The most nominated artists following Lizzo, Eilish and Lil Nas X, with five each, are Beyoncé – also notable in her absence from the top four categories – H.E.R. and Eilish’s brother and musical collaborator, Finneas O’Connell.
The emphasis on new faces left some artists who had become Grammy favorites as little as a decade ago with little to show for their 2019 efforts: In addition to Swift, whose three nominations also include Pop Solo Performance for her single “You Need to Calm Down” and Pop Vocal Album for Lover, English pop phenomenon Ed Sheeran received just a single nomination, in the Pop Vocal Album category for No. 6 Collaborations Project. Canadian rapper, singer and blockbuster-hit maker Drake was nominated twice: in the R&B and rap song categories.
Bolstering the ranks of former Grammy favorites left wanting this year is Bruce Springsteen. The veteran New Jersey rocker landed no nominations for either of two recordings he released during the eligibility period: “Springsteen on Broadway,” the audio from his one-man theatrical production, and Western Skies, his well-reviewed studio album channeling expansive themes and orchestral sounds of ’60s and ’70s California pop recordings.
Lady Gaga collected three nominations related to her music in A Star is Born: Beyond the best song nod, the album is recognized in the compilation soundtrack for visual media category, and the song “I’ll Never Love Again” is a contender for song written for visual media.

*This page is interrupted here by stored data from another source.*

Lemma match_group_step acc i0 g :
  i0 ∈ intents -> jget (key_of i0) (group_by intents) = Some g -> net_inv acc ->
  let acc' := match_group (group_by intents) acc (key_of i0, g) in
  net_inv acc' /\ (forall id, id ∈ acc.1 -> id ∈ acc'.1) /\ closed acc'.1 (inputAsset i0) (outputAsset i0).
Proof.
  intros Hi0 Hk (Hu & Hnd & Hv). destruct acc as [used ms]. cbn [fst snd] in *. unfold match_group.
  destruct (assets_ok i0 Hi0) as [Hb1 Hb2].
  assert (split_key (key_of i0) = (inputAsset i0, outputAsset i0)) as -> by (by apply split_group_key).
  pose proof (group_members i0 g Hi0 Hk) as Hg.
  destruct (jget (group_key (outputAsset i0) (inputAsset i0)) (group_by intents)) as [r|] eqn:Er.
  2:{ split; [by split|split; [intros id Hid; exact Hid|]]. intros x y Hx Hy E1 E2 [E3 E4].
      destruct (reverse_missing i0 Hi0 Er y Hy). split; congruence. }
  pose proof (reverse_members i0 r Hi0 Er) as Hr.
  destruct (pair_loop _ _ _ _ used) as [used' ms'] eqn:Ep. apply pair_loop_spec in Ep as (H1 & H2 & H3 & H4).
  unfold net_inv. cbn [fst snd]. split_and!.
  - rewrite match_ids_app, H1, Hu. apply Permutation_app_comm.
  - by apply H3.
  - intros m [Hm|Hm]%elem_of_app; [by apply Hv|]. destruct (H2 m Hm) as (a & b & Ha & Hb & ->).
    apply js_sort_elem, Hg in Ha as (Ha & E1 & E2). apply js_sort_elem, Hr in Hb as (Hb & E3 & E4).
    exists a, b. unfold complementary. rewrite E1, E2. done.
  - intros id Hid. rewrite H1. set_solver.
  - intros x y Hx Hy Ex1 Ex2 [E1 E2] Nx Ny.
    assert (x ∈ js_sort amount_lt g) as Hxg by (by apply js_sort_elem, Hg).
    assert (y ∈ js_sort amount_lt r) as Hyr by (apply js_sort_elem, Hr; unfold complementary; split; [done|]; split; congruence).
    destruct H4 as [H4|(pre & a0 & post & Esa & _ & Hsb)]; [by destruct (Nx (H4 x Hxg))|].
    assert (a0 ∈ js_sort amount_lt g) as Ha0 by (rewrite Esa; set_solver).
    apply js_sort_elem, Hg in Ha0 as (Ha0 & Ea1 & Ea2).
    destruct (Hsb y Hyr) as [?|Eid]; [done|]. assert (y = a0) as -> by (by apply ids_unique).
    assert (x ∈ js_sort amount_lt r) as Hxr.
    { apply js_sort_elem, Hr. split; [done|]. split; congruence. }
    destruct (Hsb x Hxr) as [?|Eid2]; [done|]. by apply ids_unique.
Qed.

Lemma closed_mono used used' a b : (forall id, id ∈ used -> id ∈ used') -> closed used a b -> closed used' a b.
Proof. intros Hs Hc x y Hx Hy E1 E2 E3 Nx Ny. apply Hc; auto. Qed.
(* ===== verification/Rounds.v ===== *)
(** The committee's sessions and matching rounds
    (apps/mpc-committee/src/state.ts, coordinator.ts, remote-coordinator.ts,
    node-server.ts and the handlers of server.ts and coordinator-server.ts).

    A session is a record that every call returns updated; the session objects
    the source shares by reference are the values of the [sessions] map, keyed
    by their id.  A decrypted share is the parsed JSON value, [JNull] before
    decryption and after it was cleared.  Clock readings, UUIDs and the answers
    of remote nodes are arguments. *)

From S2P Require Import Prelude Shamir Text Json Committee Matching.
Local Open Scope string_scope.
Local Open Scope Z_scope.

(** ** Sessions *)

Record MpcIntent := {
  i_intentId : string; userId : string; i_inputAsset : string; i_outputAsset : string; expiryLedger : Z;
  policyId : string; noteNullifier : string; noteCommitment : string; recipientCommitment : string;
  encryptedShares : list EncryptedShare; submittedAt : Z }.

Record NodeShareEntry := {
  en_intentId : string; en_nodeId : string; en_encryptedShare : EncryptedShare; decryptedShare : json }.

Inductive SessionStatus := SOpen | SMatching | SSigned | SFailed.

#[global] Instance SessionStatus_eq_dec : EqDecision SessionStatus.
Proof. solve_decision. Defined.

Definition share_map := list (string * list (string * NodeShareEntry)).

Record SessionState := {
  sessionId : string; startedAt : Z; status : SessionStatus; intents : list (string * MpcIntent);
  shares : share_map; signedBatch : option SignedMatchBatch }.

Definition set_status (st : SessionStatus) (s : SessionState) : SessionState :=
  {| sessionId := sessionId s; startedAt := startedAt s; status := st; intents := intents s; shares := shares s;
     signedBatch := signedBatch s |}.
Definition set_shares (sh : share_map) (s : SessionState) : SessionState :=
  {| sessionId := sessionId s; startedAt := startedAt s; status := status s; intents := intents s; shares := sh;
     signedBatch := signedBatch s |}.
Definition set_batch (b : SignedMatchBatch) (s : SessionState) : SessionState :=
  {| sessionId := sessionId s; startedAt := startedAt s; status := status s; intents := intents s; shares := shares s;
     signedBatch := Some b |}.

Record CommitteeState := { sessions : list (string * SessionState); intentToSession : list (string * string) }.

Definition newCommitteeState : CommitteeState := {| sessions := []; intentToSession := [] |}.

Definition put_session (s : SessionState) (c : CommitteeState) : CommitteeState :=
  {| sessions := jset (sessionId s) s (sessions c); intentToSession := intentToSession c |}.

Definition createSession (id : string) (now : Z) (c : CommitteeState) : CommitteeState * SessionState :=
  let s := {| sessionId := id; startedAt := now; status := SOpen; intents := []; shares := []; signedBatch := None |} in
  (put_session s c, s).

Definition is_open (s : SessionState) : bool := bool_decide (status s = SOpen).

(** The first open session in creation order, or a new one. *)
Definition getOrCreateOpenSession (now : Z) (c : CommitteeState) : CommitteeState * SessionState :=
  match List.find is_open (map snd (sessions c)) with
  | Some s => (c, s)
  | None => createSession ("session-" +:+ toString now) now c
  end.

Definition share_entry (i : MpcIntent) (e : EncryptedShare) : NodeShareEntry :=
  {| en_intentId := i_intentId i; en_nodeId := es_nodeId e;
     en_encryptedShare := {| es_nodeId := ""; ciphertext := ciphertext e; nonce := nonce e; senderPubkey := senderPubkey e |};
     decryptedShare := JNull |}.

Definition add_share (i : MpcIntent) (sh : share_map) (e : EncryptedShare) : share_map :=
  let sh := if jhas (es_nodeId e) sh then sh else jset (es_nodeId e) [] sh in
  jset (es_nodeId e) (jset (i_intentId i) (share_entry i e) (default [] (jget (es_nodeId e) sh))) sh.

Definition add_to_session (i : MpcIntent) (s : SessionState) : SessionState :=
  {| sessionId := sessionId s; startedAt := startedAt s; status := status s;
     intents := jset (i_intentId i) i (intents s);
     shares := fold_left (add_share i) (encryptedShares i) (shares s);
     signedBatch := signedBatch s |}.

Definition addIntent (i : MpcIntent) (now : Z) (c : CommitteeState) : CommitteeState * string :=
  let '(c, s) := getOrCreateOpenSession now c in
  let s := add_to_session i s in
  ({| sessions := jset (sessionId s) s (sessions c);
      intentToSession := jset (i_intentId i) (sessionId s) (intentToSession c) |}, sessionId s).

Definition getSession (id : string) (c : CommitteeState) : option SessionState := jget id (sessions c).
Definition getSessionForIntent (id : string) (c : CommitteeState) : option SessionState :=
  match jget id (intentToSession c) with
  | Some sid => if bool_decide (sid = "") then None else jget sid (sessions c)
  | None => None
  end.
Definition getOpenSessions (c : CommitteeState) : list SessionState := List.filter is_open (map snd (sessions c)).
Definition allSessions (c : CommitteeState) : list SessionState := map snd (sessions c).

(** ** A matching round in one process *)

Inductive CoordinatorResult := Matched (batch : SignedMatchBatch) | NotMatched (reason : string).

Section Rounds.
Context {N : Nacl}.

Definition set_decrypted (v : json) (e : NodeShareEntry) : NodeShareEntry :=
  {| en_intentId := en_intentId e; en_nodeId := en_nodeId e; en_encryptedShare := en_encryptedShare e; decryptedShare := v |}.

(** One node's entries, in order, up to the first that fails. *)
Fixpoint decrypt_entries (kp : CommitteeNodeKeyPair) (es : list (string * NodeShareEntry))
    : list (string * NodeShareEntry) * option string :=
  match es with
  | [] => ([], None)
  | (id, e) :: es =>
      match decryptShare (en_encryptedShare e) (enc_secretKey kp) with
      | Err err => ((id, e) :: es,
          Some ("node " +:+ nodeId kp +:+ " failed to decrypt share for " +:+ en_intentId e +:+ ": " +:+ err))
      | Ok v => let '(es', r) := decrypt_entries kp es in ((id, set_decrypted v e) :: es', r)
      end
  end.

Fixpoint decrypt_nodes (nodes : list CommitteeNodeKeyPair) (sh : share_map) : share_map * option string :=
  match nodes with
  | [] => (sh, None)
  | kp :: nodes =>
      match jget (nodeId kp) sh with
      | None => decrypt_nodes nodes sh
      | Some es =>
          let '(es', r) := decrypt_entries kp es in
          let sh := jset (nodeId kp) es' sh in
          match r with Some r => (sh, Some r) | None => decrypt_nodes nodes sh end
      end
  end.

(** [session.shares.get(node)?.get(intent)?.decryptedShare] *)
Definition share_value (sh : share_map) (intent node : string) : json :=
  match jget node sh ≫= jget intent with Some e => decryptedShare e | None => JNull end.

(** The first two truthy shares of an intent, in the order of [ids]. *)
Fixpoint available_shares (ids : list string) (sh : share_map) (intent : string) (acc : list json) : list json :=
  match ids with
  | [] => acc
  | id :: ids =>
      let share := share_value sh intent id in
      let acc := if truthy share then (acc ++ [share])%list else acc in
      if (2 <=? length acc)%nat then acc else available_shares ids sh intent acc
  end.
(* ===== verification/Vault.v ===== *)
(** The note vault (packages/note-vault/src/index.ts) and the note manager
    (packages/sdk/src/notes.ts).

    WebCrypto is the class [WebCrypto]; [WebCryptoLaws] states what the code
    relies on: AES-GCM decrypts what it encrypted under the same key, nonce and
    additional data, its ciphertext carries a 16-byte tag, and the key
    derivation functions return 32 bytes.  Random bytes and clock readings are
    arguments.  A vault read back is the parsed JSON value. *)

From S2P Require Import Prelude Text Json.
Local Open Scope string_scope.
Local Open Scope Z_scope.

(** ** Base64 of the browser: [btoa] and the strict [atob] *)

Definition toB64 (bytes : string) : string := base64_encode bytes.

Definition is_b64_ws (c : ascii) : bool := bool_decide (byte_val c ∈ [9; 10; 12; 13; 32]).

Fixpoint strip_b64_ws (s : string) : string :=
  match s with
  | EmptyString => ""
  | String c s => if is_b64_ws c then strip_b64_ws s else String c (strip_b64_ws s)
  end.

Definition b64_std (c : ascii) : bool :=
  negb (bool_decide (byte_val c ∈ [45; 95])) && bool_decide (is_Some (b64_val c)).

Definition is_eq_sign (c : ascii) : bool := Ascii.eqb c "=".

(** Groups of four characters; only the last may be padded or short. *)
Fixpoint b64_valid (s : string) : bool :=
  match s with
  | EmptyString => true
  | String a (String b EmptyString) => b64_std a && b64_std b
  | String a (String b (String c EmptyString)) => b64_std a && b64_std b && b64_std c
  | String a (String b (String c (String d s))) =>
      b64_std a && b64_std b &&
      match s with
      | EmptyString => (b64_std c && (b64_std d || is_eq_sign d)) || (is_eq_sign c && is_eq_sign d)
      | _ => b64_std c && b64_std d && b64_valid s
      end
  | _ => false
  end.

Definition fromB64 (b64 : string) : result string :=
  let s := strip_b64_ws b64 in
  if b64_valid s then Ok (base64_decode s) else Err "InvalidCharacterError".

(** ** Types *)

Record NotePreimage := {
  owner_secret : string; spend_secret : string; blinding : string; pre_nonce : string;
  memo_commitment : string; compliance_tag : string; source_context : string }.
(* ===== verification/CommitteeService.v ===== *)
(** The committee's servers around the matching rounds of [Rounds]
    (apps/mpc-committee/src/server.ts, coordinator-server.ts): start-up and node
    list, read-only routes, external verification of batches, and the match
    route and timer with their persistence, followed by the settler.

    The service is the committee's memory beside the database, [None] when
    [DATABASE_URL] is not set.  A round with its persistence is one step: the
    in-process round awaits nothing, and no other writer of mpc_batches exists. *)

From S2P Require Import Prelude Text Json Committee Matching Rounds Queue Settler.
Local Open Scope string_scope.
Local Open Scope Z_scope.

(** ** Start-up of the networked coordinator *)

Record NodeEndpoint := { ne_nodeId : string; url : string }.

Definition parse_pair (pair : string) : result NodeEndpoint :=
  let parts := split_on "=" pair in
  let nodeId := default "" (parts !! 0%nat) in
  let u := default "" (parts !! 1%nat) in
  throw_if bool_decide (nodeId = "") || bool_decide (u = "")
    with "invalid MPC_NODE_URLS entry: " +:+ String dq (pair +:+ String dq " (expected nodeId=url)") in
  Ok {| ne_nodeId := trim nodeId; url := trim u |}.

Definition parseNodeUrls (spec : string) : result (list NodeEndpoint) := rmap parse_pair (split_on "," spec).

Definition response_ok (status : Z) : bool := (200 <=? status) && (status <=? 299).

(** [get] is the answer to [GET url/info]: a thrown error, or a status and the
    decoded body.  [Promise.all] rejects as soon as one request fails; of
    several failures the first of the list is named here. *)
Definition fetchCommitteeInfo (get : NodeEndpoint -> result (Z * CommitteeNodeInfo)) (endpoints : list NodeEndpoint)
    : result (list CommitteeNodeInfo) :=
  rmap (fun n => let! r := get n in
                 throw_if negb (response_ok r.1) with "node " +:+ ne_nodeId n +:+ " /info failed: " +:+ toString r.1 in
                 Ok r.2) endpoints.

Definition required (name hint : string) (env : list (string * string)) : result string :=
  let v := default "" (jget name env) in
  throw_if bool_decide (v = "") with name +:+ hint in Ok v.

(** What the module holds once it is loaded. *)
Record Coordinator := { endpoints : list NodeEndpoint; internal_token : string; committee : list CommitteeNodeInfo }.

Definition coordinator_boot (env : list (string * string)) (get : NodeEndpoint -> result (Z * CommitteeNodeInfo)) : result Coordinator :=
  let! spec := required "MPC_NODE_URLS"
    " is required, e.g. node-1=http://localhost:8091,node-2=...,node-3=..." env in
  let! eps := parseNodeUrls spec in
  let! token := required "MPC_INTERNAL_TOKEN" " is required — authenticates this coordinator to every node" env in
  let! infos := fetchCommitteeInfo get eps in
  Ok {| endpoints := eps; internal_token := token; committee := infos |}.

Section Service.
Context {N : Nacl}.

(** ** Reading *)

(** The body of GET /v1/mpc/sessions/:sessionId. *)
Record SessionView := {
  sv_sessionId : string; sv_status : string; intentCount : nat; sv_startedAt : Z; sv_signedBatch : option SignedMatchBatch }.

Definition get_session (id : string) (c : CommitteeState) : reply SessionView :=
  match getSession id c with
  | None => Refuse 404 "session not found"
  | Some s => Reply {| sv_sessionId := sessionId s; sv_status := status_name (status s); intentCount := length (intents s);
                       sv_startedAt := startedAt s; sv_signedBatch := signedBatch s |}
  end.

(** POST /v1/mpc/verify; [None] for a body without a batch. *)
Record Verdict := { valid : bool; nodeCount : nat; sigCount : nat }.

Definition verify_batch (infos : list CommitteeNodeInfo) (batch : option SignedMatchBatch) : reply (result Verdict) :=
  match batch with
  | None => Refuse 400 "batch required"
  | Some b => Reply (let! v := verifySignedBatch b infos in
                     Ok {| valid := v; nodeCount := length infos; sigCount := length (signatures b) |})
  end.

(** ** Matching and persisting *)

Definition service : Type := CommitteeState * option MpcDb.
Definition round_fn : Type := SessionState -> SessionState * result CoordinatorResult.

(** [if (result.ok && dbPool) await persistSignedBatch(...)] *)
Definition persist_outcome (sid : string) (now : Z) (r : result CoordinatorResult) (d : option MpcDb)
    : option MpcDb * result CoordinatorResult :=
  match r, d with
  | Ok (Matched batch), Some db =>
      let '(db, p) := persistSignedBatch sid batch now db in
      (Some db, match p with Ok _ => r | Err e => Err e end)
  | _, _ => (d, r)
  end.

(** POST /v1/mpc/sessions/:sessionId/match *)
Definition match_route (round : round_fn) (now : Z) (id : string) (w : service) : service * reply (result CoordinatorResult) :=
  match getSession id w.1 with
  | None => (w, Refuse 404 "session not found")
  | Some s =>
      if negb (is_open s) then (w, Reply (Ok (NotMatched ("session already in status '" +:+ status_name (status s) +:+ "'"))))
      else
        let '(s', r) := round s in
        let '(d, r) := persist_outcome (sessionId s) now r w.2 in
        ((put_session s' w.1, d), Reply r)
  end.

(** One tick of the timer.  The interval's callback has no [try]: an error of
    the round or of the database ends the tick. *)
Fixpoint timer_sweep (round : round_fn) (now : Z) (open : list string) (w : service) : service * result unit :=
  match open with
  | [] => (w, Ok tt)
  | id :: open =>
      match getSession id w.1 with
      | None => timer_sweep round now open w
      | Some s =>
          if (length (intents s) <? 2)%nat then timer_sweep round now open w
          else
            let '(s', r) := round s in
            let '(d, r) := persist_outcome (sessionId s) now r w.2 in
            let w := (put_session s' w.1, d) in
            match r with Err e => (w, Err e) | Ok _ => timer_sweep round now open w end
      end
  end.

Definition timer_tick (round : round_fn) (now : Z) (w : service) : service * result unit :=
  timer_sweep round now (map sessionId (getOpenSessions w.1)) w.

(** ** The service and the settler together *)

(** A step of the service's memory and database.  Other programs write to the
    database too: the API inserts sessions, intents and jobs of its own, workers
    change jobs; none writes mpc_batches or enqueues a settlement. *)
Definition is_settlement (j : ServiceJob) : Prop := job_type j = "MPC_SETTLE_SUBMIT".

Definition others_write (d d' : MpcDb) : Prop :=
  mpc_batches d' = mpc_batches d /\
  (forall j', j' ∈ jobs (job_db d') -> is_settlement j' -> exists j, j ∈ jobs (job_db d) /\ is_settlement j /\ payload j = payload j').

Inductive service_step (nodes : list CommitteeNodeKeyPair) (c : CommitteeState) (d : MpcDb) : CommitteeState -> MpcDb -> Prop :=
| sv_intent i now : service_step nodes c d (post_intent (length nodes) i now c).1 d
| sv_share node intent e : service_step nodes c d (post_share node intent e c).1 d
| sv_match id uuid now c' d' r : match_route (fun s => runMatchingRound s nodes uuid) now id (c, Some d) = ((c', Some d'), r) ->
    service_step nodes c d c' d'
| sv_timer (uuid : SessionState -> string) now c' d' r :
    timer_tick (fun s => runMatchingRound s nodes (uuid s)) now (c, Some d) = ((c', Some d'), r) -> service_step nodes c d c' d'
| sv_settler gen now : service_step nodes c d c (settler_round gen now d)
| sv_others d' : others_write d d' -> service_step nodes c d c d'
| sv_restart : service_step nodes c d newCommitteeState d.

Inductive service_reaches (nodes : list CommitteeNodeKeyPair) : CommitteeState -> MpcDb -> Prop :=
| reach_start d : mpc_batches d = [] -> Forall (fun j => ~ is_settlement j) (jobs (job_db d)) -> service_reaches nodes newCommitteeState d
| reach_step c d c' d' : service_reaches nodes c d -> service_step nodes c d c' d' -> service_reaches nodes c' d'.

(** A batch the committee signed. *)
Definition signed_by (nodes : list CommitteeNodeKeyPair) (b : SignedMatchBatch) : Prop :=
  batchHash b = computeBatchHash (batchId b) (matches b) /\ verifySignedBatch b (map nodePublicInfo nodes) = Ok true.

(** A stored row read back as a batch. *)
Definition row_batch (r : BatchRow) : SignedMatchBatch :=
  {| batchId := batch_id r; sb_sessionId := session_id r; matches := matches_json r; batchHash := batch_hash r; signatures := signatures_json r |}.

Definition row_signed (nodes : list CommitteeNodeKeyPair) (r : BatchRow) : Prop := signed_by nodes (row_batch r).

(** A settlement payload taken from a match of a batch the committee signed. *)
Definition settles_signed (nodes : list CommitteeNodeKeyPair) (p : json) : Prop :=
  exists b i m d, row_signed nodes b /\ matches_json b !! i = Some m /\ p = settle_payload d b i m.

Definition job_signed (nodes : list CommitteeNodeKeyPair) (j : ServiceJob) : Prop := is_settlement j -> settles_signed nodes (payload j).

Record db_signed (nodes : list CommitteeNodeKeyPair) (d : MpcDb) : Prop := {
  rows_signed : Forall (row_signed nodes) (mpc_batches d);
  jobs_signed : Forall (job_signed nodes) (jobs (job_db d)) }.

Although this year’s nominations signal the Recording Academy membership’s support for artists and recordings that are at the heart of the most important conversations over pop music in 2019 – such as the blurring of genre lines as exemplified in “Old Town Road” – the hard proof of voters’ commitment to a new definition of musical currency will come with the announcement of winners in January. It’s the annual awards ceremony that often is the source of the most pointed groans and grimaces over the entire Grammy process.